TASK DETAILS ▸ Could you filter the listing for lines with the word "fromOutcome" and return them?
+ + +
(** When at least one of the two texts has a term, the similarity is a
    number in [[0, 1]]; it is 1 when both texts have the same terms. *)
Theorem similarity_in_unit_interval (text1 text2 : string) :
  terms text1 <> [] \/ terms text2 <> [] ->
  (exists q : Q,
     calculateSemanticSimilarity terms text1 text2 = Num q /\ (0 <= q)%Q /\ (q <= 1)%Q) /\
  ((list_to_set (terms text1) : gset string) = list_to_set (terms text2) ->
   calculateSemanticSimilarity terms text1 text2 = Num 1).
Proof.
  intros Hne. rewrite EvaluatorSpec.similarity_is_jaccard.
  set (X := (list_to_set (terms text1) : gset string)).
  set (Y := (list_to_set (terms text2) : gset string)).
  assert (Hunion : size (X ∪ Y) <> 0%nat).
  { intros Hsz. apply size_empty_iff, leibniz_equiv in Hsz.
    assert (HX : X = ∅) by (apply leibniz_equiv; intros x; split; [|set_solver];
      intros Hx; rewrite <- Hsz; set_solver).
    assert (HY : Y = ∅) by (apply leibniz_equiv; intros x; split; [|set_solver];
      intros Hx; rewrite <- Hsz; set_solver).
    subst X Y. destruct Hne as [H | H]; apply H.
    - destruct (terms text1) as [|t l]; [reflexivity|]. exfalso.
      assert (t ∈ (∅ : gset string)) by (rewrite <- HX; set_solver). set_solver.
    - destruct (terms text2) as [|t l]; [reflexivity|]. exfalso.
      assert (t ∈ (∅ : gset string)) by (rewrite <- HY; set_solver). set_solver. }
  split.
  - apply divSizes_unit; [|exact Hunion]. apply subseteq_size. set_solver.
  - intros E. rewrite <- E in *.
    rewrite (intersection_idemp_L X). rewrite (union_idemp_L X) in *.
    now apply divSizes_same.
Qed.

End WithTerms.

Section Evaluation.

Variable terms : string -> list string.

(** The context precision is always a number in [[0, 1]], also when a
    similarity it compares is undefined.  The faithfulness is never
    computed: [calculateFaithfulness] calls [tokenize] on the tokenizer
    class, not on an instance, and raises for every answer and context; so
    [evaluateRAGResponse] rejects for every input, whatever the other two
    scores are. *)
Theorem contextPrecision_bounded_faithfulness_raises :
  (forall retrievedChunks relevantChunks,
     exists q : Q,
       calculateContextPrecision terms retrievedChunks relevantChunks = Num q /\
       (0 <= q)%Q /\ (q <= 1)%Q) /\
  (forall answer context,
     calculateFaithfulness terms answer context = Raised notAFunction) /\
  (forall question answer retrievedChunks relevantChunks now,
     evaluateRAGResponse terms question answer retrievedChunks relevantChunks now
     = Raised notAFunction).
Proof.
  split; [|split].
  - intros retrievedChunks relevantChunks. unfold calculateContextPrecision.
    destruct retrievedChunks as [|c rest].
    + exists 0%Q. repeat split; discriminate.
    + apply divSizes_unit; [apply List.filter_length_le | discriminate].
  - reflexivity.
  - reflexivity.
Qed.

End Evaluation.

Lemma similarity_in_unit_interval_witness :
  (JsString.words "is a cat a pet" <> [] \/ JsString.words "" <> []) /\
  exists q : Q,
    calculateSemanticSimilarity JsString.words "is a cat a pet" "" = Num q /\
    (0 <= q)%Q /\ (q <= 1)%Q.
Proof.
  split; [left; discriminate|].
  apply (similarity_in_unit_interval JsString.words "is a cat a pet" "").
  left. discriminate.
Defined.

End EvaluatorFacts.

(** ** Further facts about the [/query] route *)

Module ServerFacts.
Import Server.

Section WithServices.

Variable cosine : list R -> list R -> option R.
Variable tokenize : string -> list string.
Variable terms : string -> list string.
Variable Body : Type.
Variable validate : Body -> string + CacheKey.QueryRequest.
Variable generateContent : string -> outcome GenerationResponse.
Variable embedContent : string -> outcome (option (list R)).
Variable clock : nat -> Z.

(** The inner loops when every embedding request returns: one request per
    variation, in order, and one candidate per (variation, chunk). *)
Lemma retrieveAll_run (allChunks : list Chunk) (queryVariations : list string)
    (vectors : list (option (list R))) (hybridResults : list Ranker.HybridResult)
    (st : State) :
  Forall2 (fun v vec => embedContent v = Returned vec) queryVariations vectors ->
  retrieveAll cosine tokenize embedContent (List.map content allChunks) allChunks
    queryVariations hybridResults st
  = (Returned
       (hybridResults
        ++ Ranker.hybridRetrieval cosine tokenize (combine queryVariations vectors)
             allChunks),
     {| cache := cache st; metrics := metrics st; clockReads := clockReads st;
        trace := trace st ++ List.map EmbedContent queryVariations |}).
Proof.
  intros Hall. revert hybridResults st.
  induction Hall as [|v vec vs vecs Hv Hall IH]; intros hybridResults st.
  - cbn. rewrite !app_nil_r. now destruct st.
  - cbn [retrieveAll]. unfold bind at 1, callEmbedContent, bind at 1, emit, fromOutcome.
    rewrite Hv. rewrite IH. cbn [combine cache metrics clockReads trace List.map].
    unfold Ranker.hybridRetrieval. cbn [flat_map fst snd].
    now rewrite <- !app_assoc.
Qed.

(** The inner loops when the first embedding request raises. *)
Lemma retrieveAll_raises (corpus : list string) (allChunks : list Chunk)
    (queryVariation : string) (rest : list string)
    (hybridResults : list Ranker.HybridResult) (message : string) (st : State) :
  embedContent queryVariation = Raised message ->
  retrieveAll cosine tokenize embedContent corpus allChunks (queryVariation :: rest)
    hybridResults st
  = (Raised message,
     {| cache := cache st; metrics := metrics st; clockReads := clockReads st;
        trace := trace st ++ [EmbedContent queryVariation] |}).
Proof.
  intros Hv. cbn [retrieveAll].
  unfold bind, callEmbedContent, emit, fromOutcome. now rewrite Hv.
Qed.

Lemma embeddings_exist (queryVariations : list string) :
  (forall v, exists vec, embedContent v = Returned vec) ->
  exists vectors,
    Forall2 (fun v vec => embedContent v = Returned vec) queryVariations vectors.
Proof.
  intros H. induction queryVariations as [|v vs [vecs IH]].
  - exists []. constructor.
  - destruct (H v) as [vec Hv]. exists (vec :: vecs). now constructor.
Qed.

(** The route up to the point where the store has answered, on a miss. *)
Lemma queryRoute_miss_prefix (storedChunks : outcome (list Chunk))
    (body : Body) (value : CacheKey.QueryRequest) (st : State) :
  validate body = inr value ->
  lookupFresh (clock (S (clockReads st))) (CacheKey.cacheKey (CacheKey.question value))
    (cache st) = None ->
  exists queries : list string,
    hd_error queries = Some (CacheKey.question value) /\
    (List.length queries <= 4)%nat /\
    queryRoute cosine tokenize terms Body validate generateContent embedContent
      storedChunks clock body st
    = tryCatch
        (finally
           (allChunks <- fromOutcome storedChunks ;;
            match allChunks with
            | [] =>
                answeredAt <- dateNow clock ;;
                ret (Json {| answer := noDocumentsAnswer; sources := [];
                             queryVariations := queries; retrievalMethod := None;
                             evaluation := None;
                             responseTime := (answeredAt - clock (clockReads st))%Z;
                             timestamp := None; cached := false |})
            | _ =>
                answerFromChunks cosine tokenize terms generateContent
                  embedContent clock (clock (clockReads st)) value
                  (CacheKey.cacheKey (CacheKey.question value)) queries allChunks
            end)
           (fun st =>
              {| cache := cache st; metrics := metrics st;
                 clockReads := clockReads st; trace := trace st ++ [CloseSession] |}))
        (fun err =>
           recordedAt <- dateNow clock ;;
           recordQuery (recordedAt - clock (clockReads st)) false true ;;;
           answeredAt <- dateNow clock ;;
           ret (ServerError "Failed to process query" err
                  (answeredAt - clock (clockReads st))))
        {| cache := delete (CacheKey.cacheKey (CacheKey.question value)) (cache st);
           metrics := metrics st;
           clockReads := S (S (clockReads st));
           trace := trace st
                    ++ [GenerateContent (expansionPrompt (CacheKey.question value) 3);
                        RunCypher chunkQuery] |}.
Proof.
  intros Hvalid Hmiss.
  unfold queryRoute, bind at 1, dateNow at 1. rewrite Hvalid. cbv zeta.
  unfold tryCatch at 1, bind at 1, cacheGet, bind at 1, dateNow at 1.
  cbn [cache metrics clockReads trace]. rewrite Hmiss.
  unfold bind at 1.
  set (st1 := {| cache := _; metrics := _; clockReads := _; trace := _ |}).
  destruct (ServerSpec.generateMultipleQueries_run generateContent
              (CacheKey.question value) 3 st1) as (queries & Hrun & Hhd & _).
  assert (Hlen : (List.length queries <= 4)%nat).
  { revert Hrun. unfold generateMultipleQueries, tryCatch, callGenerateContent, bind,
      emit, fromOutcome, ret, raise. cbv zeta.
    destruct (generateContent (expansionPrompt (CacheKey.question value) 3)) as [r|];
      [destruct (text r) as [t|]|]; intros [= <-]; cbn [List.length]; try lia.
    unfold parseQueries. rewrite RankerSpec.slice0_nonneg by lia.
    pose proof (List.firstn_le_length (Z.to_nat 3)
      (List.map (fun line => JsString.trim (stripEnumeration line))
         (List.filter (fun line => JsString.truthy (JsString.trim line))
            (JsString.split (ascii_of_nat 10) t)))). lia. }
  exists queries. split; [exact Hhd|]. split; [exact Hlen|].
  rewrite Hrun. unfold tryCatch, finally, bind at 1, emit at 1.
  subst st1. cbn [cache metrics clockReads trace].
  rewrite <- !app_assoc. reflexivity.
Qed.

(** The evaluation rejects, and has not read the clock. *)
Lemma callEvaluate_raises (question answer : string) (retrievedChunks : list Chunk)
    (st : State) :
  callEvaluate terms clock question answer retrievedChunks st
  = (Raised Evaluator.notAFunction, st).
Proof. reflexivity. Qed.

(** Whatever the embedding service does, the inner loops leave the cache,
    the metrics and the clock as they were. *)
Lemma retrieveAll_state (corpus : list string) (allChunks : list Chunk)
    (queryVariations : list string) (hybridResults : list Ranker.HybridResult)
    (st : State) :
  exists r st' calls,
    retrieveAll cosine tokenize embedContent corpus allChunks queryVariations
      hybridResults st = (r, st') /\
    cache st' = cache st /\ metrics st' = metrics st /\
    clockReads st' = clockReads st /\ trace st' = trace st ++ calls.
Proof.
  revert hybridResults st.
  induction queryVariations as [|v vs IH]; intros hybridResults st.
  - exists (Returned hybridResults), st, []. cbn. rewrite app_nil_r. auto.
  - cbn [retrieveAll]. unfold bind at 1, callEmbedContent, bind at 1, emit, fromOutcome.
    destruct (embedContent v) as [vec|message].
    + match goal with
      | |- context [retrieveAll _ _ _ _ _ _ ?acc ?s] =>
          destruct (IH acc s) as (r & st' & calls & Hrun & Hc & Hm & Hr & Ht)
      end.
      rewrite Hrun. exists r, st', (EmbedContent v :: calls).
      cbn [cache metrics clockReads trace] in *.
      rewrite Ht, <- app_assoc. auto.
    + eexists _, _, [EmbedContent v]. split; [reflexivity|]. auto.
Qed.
+ + +
SOLUTION FOR THIS PROBLEM ▸
  - cbn [retrieveAll]. unfold bind at 1, callEmbedContent, bind at 1, emit, fromOutcome.
  unfold bind, callEmbedContent, emit, fromOutcome. now rewrite Hv.
           (allChunks <- fromOutcome storedChunks ;;
      emit, fromOutcome, ret, raise. cbv zeta.
  - cbn [retrieveAll]. unfold bind at 1, callEmbedContent, bind at 1, emit, fromOutcome.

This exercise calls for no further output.